━━━━━ Stored data
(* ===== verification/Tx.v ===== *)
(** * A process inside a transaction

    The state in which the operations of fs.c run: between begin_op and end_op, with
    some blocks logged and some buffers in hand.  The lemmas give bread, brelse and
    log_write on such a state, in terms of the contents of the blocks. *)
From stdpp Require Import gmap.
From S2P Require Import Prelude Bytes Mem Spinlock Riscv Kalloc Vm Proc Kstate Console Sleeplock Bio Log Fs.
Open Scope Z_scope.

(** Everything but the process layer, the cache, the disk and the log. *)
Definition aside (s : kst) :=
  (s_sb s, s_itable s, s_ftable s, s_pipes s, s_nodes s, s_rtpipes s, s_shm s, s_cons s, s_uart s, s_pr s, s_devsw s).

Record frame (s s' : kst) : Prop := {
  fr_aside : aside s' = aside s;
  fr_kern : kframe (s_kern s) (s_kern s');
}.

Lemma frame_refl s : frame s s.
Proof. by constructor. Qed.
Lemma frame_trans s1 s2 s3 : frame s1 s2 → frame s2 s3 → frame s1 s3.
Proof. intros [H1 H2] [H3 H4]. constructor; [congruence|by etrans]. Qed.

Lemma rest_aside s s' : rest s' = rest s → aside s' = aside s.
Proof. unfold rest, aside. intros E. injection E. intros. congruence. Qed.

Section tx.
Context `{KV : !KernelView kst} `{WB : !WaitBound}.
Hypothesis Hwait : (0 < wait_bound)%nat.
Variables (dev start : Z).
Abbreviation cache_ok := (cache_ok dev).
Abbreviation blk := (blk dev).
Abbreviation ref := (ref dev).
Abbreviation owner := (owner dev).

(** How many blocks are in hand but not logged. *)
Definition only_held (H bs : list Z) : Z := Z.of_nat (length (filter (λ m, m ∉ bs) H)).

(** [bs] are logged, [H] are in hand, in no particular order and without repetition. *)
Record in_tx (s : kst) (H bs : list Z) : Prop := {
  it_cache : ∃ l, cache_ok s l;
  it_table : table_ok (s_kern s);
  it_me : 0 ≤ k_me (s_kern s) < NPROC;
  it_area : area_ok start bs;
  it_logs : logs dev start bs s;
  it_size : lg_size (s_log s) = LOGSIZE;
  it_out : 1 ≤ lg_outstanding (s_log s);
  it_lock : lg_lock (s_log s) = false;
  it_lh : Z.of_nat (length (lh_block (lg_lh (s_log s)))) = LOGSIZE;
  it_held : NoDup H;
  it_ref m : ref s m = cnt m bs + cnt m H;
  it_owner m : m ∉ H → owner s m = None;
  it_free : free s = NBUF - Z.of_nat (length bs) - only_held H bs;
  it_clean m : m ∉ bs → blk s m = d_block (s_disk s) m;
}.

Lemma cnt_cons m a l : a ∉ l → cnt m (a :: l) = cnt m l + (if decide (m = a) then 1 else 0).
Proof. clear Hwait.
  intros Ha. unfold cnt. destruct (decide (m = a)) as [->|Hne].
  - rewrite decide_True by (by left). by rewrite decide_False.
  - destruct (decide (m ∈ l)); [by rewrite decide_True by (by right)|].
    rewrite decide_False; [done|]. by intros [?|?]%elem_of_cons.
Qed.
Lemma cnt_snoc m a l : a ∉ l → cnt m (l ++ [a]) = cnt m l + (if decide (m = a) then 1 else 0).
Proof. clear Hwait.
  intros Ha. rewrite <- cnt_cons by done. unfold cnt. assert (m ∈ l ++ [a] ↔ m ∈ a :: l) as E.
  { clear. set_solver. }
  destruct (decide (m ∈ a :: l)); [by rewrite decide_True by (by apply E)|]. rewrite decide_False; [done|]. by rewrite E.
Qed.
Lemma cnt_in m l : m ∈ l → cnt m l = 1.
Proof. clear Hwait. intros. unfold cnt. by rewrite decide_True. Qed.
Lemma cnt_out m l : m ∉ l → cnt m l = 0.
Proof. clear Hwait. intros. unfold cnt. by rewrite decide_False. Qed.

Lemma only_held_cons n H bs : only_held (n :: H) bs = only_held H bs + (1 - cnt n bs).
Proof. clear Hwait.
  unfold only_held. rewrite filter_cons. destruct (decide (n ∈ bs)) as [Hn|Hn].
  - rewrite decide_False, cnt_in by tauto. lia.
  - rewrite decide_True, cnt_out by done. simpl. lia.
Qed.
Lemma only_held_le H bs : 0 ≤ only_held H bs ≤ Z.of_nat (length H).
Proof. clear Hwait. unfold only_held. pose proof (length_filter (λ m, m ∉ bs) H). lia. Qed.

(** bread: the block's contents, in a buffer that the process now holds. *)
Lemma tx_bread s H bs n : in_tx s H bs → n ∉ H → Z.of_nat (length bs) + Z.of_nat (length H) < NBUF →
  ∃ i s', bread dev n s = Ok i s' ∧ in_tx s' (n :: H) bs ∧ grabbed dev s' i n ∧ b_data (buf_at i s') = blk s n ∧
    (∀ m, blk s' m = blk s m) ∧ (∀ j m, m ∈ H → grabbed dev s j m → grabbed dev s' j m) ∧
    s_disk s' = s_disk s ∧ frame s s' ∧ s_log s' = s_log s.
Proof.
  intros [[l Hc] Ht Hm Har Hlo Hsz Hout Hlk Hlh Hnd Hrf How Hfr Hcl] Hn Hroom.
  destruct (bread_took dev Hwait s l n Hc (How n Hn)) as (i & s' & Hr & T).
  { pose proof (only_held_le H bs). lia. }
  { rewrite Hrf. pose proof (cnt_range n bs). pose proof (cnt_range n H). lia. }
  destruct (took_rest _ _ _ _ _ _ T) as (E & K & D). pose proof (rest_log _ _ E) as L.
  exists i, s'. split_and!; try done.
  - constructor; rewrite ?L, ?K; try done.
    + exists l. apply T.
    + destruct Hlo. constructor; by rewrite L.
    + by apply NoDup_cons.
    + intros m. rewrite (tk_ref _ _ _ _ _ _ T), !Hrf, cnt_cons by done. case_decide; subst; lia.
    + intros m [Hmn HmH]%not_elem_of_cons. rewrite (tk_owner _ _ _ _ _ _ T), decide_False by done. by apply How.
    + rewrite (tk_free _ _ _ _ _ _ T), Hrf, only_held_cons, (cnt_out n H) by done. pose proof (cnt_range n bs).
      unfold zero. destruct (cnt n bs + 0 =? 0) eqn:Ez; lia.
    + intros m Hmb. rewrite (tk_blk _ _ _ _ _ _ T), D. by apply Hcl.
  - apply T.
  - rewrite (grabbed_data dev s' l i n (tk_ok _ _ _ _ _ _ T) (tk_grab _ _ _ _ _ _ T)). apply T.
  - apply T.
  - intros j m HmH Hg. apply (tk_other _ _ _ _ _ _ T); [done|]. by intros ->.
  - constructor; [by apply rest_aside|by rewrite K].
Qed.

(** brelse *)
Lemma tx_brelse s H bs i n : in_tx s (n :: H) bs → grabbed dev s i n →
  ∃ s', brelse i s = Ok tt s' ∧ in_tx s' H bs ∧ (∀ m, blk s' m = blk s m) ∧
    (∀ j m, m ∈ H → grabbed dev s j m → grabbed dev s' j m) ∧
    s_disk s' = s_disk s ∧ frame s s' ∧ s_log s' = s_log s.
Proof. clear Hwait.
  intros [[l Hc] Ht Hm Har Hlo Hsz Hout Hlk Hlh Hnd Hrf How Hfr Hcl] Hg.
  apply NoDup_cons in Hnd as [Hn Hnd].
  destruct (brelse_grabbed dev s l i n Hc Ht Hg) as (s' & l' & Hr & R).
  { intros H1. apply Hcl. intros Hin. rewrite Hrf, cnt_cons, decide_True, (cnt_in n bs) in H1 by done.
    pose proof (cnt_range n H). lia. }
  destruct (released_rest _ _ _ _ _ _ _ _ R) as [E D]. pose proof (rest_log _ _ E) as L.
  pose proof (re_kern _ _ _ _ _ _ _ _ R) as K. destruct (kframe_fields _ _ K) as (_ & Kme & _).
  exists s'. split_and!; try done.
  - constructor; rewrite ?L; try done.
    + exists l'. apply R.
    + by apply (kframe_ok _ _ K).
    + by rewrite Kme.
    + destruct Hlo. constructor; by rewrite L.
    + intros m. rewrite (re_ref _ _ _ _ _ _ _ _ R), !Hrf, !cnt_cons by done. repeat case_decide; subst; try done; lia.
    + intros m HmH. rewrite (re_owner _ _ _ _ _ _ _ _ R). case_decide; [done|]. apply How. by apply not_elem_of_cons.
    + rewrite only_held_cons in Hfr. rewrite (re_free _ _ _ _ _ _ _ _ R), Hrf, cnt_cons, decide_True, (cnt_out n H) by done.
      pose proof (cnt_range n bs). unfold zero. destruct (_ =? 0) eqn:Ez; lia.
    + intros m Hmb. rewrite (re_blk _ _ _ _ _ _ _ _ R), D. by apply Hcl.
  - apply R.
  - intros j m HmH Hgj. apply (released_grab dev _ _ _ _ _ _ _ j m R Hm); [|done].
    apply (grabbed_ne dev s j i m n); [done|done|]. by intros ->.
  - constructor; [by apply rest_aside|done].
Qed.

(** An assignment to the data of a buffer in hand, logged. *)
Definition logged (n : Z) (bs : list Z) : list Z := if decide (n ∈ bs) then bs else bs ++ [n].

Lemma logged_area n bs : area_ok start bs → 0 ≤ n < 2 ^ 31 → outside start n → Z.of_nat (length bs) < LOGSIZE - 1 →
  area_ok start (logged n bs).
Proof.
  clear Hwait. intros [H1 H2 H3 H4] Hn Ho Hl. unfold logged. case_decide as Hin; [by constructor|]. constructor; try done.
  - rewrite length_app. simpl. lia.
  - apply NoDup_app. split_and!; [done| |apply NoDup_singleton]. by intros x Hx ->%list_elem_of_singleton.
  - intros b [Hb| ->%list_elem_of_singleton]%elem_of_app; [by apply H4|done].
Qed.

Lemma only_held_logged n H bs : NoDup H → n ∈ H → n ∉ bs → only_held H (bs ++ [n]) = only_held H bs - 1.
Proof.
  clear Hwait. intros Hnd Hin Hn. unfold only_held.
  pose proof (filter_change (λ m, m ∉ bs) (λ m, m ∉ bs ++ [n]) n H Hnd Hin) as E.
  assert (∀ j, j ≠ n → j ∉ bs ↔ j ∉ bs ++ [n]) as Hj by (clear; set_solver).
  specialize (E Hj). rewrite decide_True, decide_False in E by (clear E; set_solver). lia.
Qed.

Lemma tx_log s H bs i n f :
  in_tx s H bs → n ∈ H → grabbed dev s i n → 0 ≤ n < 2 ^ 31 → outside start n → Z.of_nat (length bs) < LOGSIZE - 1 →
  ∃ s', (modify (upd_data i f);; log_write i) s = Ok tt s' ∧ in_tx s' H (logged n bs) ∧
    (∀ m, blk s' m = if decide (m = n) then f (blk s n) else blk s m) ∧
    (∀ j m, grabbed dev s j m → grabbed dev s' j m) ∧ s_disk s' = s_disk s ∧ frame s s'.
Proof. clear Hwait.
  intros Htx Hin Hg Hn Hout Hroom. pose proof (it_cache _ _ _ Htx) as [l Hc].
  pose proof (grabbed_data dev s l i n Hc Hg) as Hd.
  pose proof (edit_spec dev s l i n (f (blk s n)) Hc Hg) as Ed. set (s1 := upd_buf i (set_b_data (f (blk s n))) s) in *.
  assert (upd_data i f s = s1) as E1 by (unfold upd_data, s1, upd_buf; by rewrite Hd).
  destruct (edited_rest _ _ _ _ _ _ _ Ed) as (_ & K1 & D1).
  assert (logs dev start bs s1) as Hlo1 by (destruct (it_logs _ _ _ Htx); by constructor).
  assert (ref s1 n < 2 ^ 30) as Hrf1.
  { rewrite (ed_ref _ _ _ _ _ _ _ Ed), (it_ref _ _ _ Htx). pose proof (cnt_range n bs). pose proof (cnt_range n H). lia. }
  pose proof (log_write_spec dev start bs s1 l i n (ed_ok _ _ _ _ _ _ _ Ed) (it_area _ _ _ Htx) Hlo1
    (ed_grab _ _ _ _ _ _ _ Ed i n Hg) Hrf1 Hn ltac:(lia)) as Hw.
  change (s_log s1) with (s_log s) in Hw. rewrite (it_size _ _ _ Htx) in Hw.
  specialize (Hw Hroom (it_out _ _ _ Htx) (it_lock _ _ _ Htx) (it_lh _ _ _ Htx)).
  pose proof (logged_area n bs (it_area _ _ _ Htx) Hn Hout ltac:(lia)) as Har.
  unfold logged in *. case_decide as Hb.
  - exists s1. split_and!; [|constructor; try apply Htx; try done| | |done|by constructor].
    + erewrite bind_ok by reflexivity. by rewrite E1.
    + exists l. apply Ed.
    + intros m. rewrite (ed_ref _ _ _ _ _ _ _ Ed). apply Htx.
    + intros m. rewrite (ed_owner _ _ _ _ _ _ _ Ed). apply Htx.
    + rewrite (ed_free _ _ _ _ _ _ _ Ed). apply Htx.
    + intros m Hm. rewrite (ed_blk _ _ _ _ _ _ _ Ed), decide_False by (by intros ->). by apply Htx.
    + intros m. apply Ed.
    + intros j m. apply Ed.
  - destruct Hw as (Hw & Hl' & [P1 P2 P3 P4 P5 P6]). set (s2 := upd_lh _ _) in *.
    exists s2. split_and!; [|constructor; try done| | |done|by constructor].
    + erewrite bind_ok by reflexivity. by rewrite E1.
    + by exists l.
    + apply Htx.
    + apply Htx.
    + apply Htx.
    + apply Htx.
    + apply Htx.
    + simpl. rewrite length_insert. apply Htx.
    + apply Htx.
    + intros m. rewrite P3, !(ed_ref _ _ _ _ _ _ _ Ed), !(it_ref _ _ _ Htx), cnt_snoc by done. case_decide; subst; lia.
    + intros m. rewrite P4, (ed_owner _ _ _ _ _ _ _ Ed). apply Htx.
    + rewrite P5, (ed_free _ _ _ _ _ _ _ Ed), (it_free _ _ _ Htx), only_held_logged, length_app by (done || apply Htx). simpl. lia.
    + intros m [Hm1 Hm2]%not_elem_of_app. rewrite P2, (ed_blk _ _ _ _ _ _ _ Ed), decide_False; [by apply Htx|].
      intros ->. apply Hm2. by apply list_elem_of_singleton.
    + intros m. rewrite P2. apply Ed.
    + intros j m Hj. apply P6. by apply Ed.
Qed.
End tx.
━━━━━━━━━━
§ What you will do
Could you return exactly the stretch of the data above that starts at the line with "exists s'. split_and!; try done." and ends at the line with "decide_True, (cnt_out n H) by done.", both lines included?

§ Solved exercise
  exists s'. split_and!; try done.
  - constructor; rewrite ?L; try done.
    + exists l'. apply R.
    + by apply (kframe_ok _ _ K).
    + by rewrite Kme.
    + destruct Hlo. constructor; by rewrite L.
    + intros m. rewrite (re_ref _ _ _ _ _ _ _ _ R), !Hrf, !cnt_cons by done. repeat case_decide; subst; try done; lia.
    + intros m HmH. rewrite (re_owner _ _ _ _ _ _ _ _ R). case_decide; [done|]. apply How. by apply not_elem_of_cons.
    + rewrite only_held_cons in Hfr. rewrite (re_free _ _ _ _ _ _ _ _ R), Hrf, cnt_cons, decide_True, (cnt_out n H) by done.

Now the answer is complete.